**Exercise objective:** Each entry must be restated word for word, with nothing omitted.

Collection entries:

#####

(** The double 0.1: the duration of 100000 ns. *)
Definition tenth : Q := (3602879701896397 # 36028797018963968)%Q.

(* ===================================================================== *)
(** ** The vocabulary of the store properties *)

(** The texts a run of requests asks to store and the store accepts. *)
Definition acceptedTexts (reqs : list request) : list jsvalue :=
  flat_map (fun req => match req with
                       | POST_store text => if falsy text then [] else [text]
                       | _ => []
                       end) reqs.

(** What may follow the digits of an identifier in a path without changing
    what [parseInt] reads: nothing, or a character that is not a decimal
    digit (and, after a lone "0", not the "x" of a hexadecimal prefix). *)
Definition ignoredSuffix (n : nat) (suffix : jsstring) : Prop :=
  match suffix with
  | [] => True
  | c :: _ => digitVal 10 c = None /\ (n = 0%nat -> c <> 120 /\ c <> 88)
  end.

(* ===================================================================== *)
(** ** A platform whose RSA decryption can fail

    As the small platform, except that a ciphertext carries a leading
    byte 01 and decryption rejects one that does not. *)

Definition pickyPlatform : Platform := {|
  rng := nat;
  randomBytes := randomBytes toyPlatform;
  seal := toySeal;
  open := toyOpen;
  pubkey := unit;
  privkey := unit;
  publicEncrypt := fun _ message r =>
    (if Nat.leb (length message) 190 then Some (Byte.x01 :: rev message) else None,
     S r);
  privateDecrypt := fun _ ciphertext =>
    match ciphertext with
    | Byte.x01 :: body => Some (rev body)
    | _ => None
    end;
  clock := Z;
  hrtime := hrtime toyPlatform;
  dateNow := dateNow toyPlatform
|}.

(* ===================================================================== *)
(** ** The vocabulary of the envelope properties *)

(** A character [toString('hex')] produces. *)
Definition isHexDigit (c : Z) : bool :=
  ((48 <=? c) && (c <=? 57)) || ((97 <=? c) && (c <=? 102)).

(* ===================================================================== *)
(** ** The vocabulary of the driver properties *)

(** The clock does not run backwards: a reading is not below the reading
    before it. *)
Definition MonotoneClock (P : Platform) : Prop :=
  forall c, fst (hrtime P c) <= fst (hrtime P (snd (hrtime P c))).

(** The durations of [count] iterations one after the other: each reads
    the clock twice, and the next starts from where the last one left it. *)
Fixpoint clockDurations (P : Platform) (c : clock P) (count : nat) : list Q :=
  match count with
  | O => []
  | S count' =>
      let (start, c1) := hrtime P c in
      let (finish, c2) := hrtime P c1 in
      durationOf start finish :: clockDurations P c2 count'
  end.

(** What an iteration leaves in the store: without a strategy the text
    itself; with one, the JSON text of an envelope that decrypts to the
    text. *)
Definition storedBy {Envelope Key : Type} {codec : JsonCodec Envelope}
  (decryptFn : option (Envelope -> Key -> outcome jsstring))
  (key : Key) (plaintext : jsstring) (str : StoredString) : Prop :=
  match decryptFn with
  | None => text str = VString plaintext
  | Some decrypt =>
      exists e, text str = VString (JSON_stringify e) /\
                decrypt e key = Return plaintext
  end.



(** A peer that knows no record: it answers every request with 404. *)
Definition knowsNothing {Peer : Type} (req : request) (s : Peer)
  : exchange * Peer :=
  (Answer 404 (JsonText (Failed "String not found")), s).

#####

**Task response:**
(** The double 0.1: the duration of 100000 ns. *)
Definition tenth : Q := (3602879701896397 # 36028797018963968)%Q.

(* ===================================================================== *)
(** ** The vocabulary of the store properties *)

(** The texts a run of requests asks to store and the store accepts. *)
Definition acceptedTexts (reqs : list request) : list jsvalue :=
  flat_map (fun req => match req with
                       | POST_store text => if falsy text then [] else [text]
                       | _ => []
                       end) reqs.

(** What may follow the digits of an identifier in a path without changing
    what [parseInt] reads: nothing, or a character that is not a decimal
    digit (and, after a lone "0", not the "x" of a hexadecimal prefix). *)
Definition ignoredSuffix (n : nat) (suffix : jsstring) : Prop :=
  match suffix with
  | [] => True
  | c :: _ => digitVal 10 c = None /\ (n = 0%nat -> c <> 120 /\ c <> 88)
  end.

(* ===================================================================== *)
(** ** A platform whose RSA decryption can fail

    As the small platform, except that a ciphertext carries a leading
    byte 01 and decryption rejects one that does not. *)

Definition pickyPlatform : Platform := {|
  rng := nat;
  randomBytes := randomBytes toyPlatform;
  seal := toySeal;
  open := toyOpen;
  pubkey := unit;
  privkey := unit;
  publicEncrypt := fun _ message r =>
    (if Nat.leb (length message) 190 then Some (Byte.x01 :: rev message) else None,
     S r);
  privateDecrypt := fun _ ciphertext =>
    match ciphertext with
    | Byte.x01 :: body => Some (rev body)
    | _ => None
    end;
  clock := Z;
  hrtime := hrtime toyPlatform;
  dateNow := dateNow toyPlatform
|}.

(* ===================================================================== *)
(** ** The vocabulary of the envelope properties *)

(** A character [toString('hex')] produces. *)
Definition isHexDigit (c : Z) : bool :=
  ((48 <=? c) && (c <=? 57)) || ((97 <=? c) && (c <=? 102)).

(* ===================================================================== *)
(** ** The vocabulary of the driver properties *)

(** The clock does not run backwards: a reading is not below the reading
    before it. *)
Definition MonotoneClock (P : Platform) : Prop :=
  forall c, fst (hrtime P c) <= fst (hrtime P (snd (hrtime P c))).

(** The durations of [count] iterations one after the other: each reads
    the clock twice, and the next starts from where the last one left it. *)
Fixpoint clockDurations (P : Platform) (c : clock P) (count : nat) : list Q :=
  match count with
  | O => []
  | S count' =>
      let (start, c1) := hrtime P c in
      let (finish, c2) := hrtime P c1 in
      durationOf start finish :: clockDurations P c2 count'
  end.

(** What an iteration leaves in the store: without a strategy the text
    itself; with one, the JSON text of an envelope that decrypts to the
    text. *)
Definition storedBy {Envelope Key : Type} {codec : JsonCodec Envelope}
  (decryptFn : option (Envelope -> Key -> outcome jsstring))
  (key : Key) (plaintext : jsstring) (str : StoredString) : Prop :=
  match decryptFn with
  | None => text str = VString plaintext
  | Some decrypt =>
      exists e, text str = VString (JSON_stringify e) /\
                decrypt e key = Return plaintext
  end.



(** A peer that knows no record: it answers every request with 404. *)
Definition knowsNothing {Peer : Type} (req : request) (s : Peer)
  : exchange * Peer :=
  (Answer 404 (JsonText (Failed "String not found")), s).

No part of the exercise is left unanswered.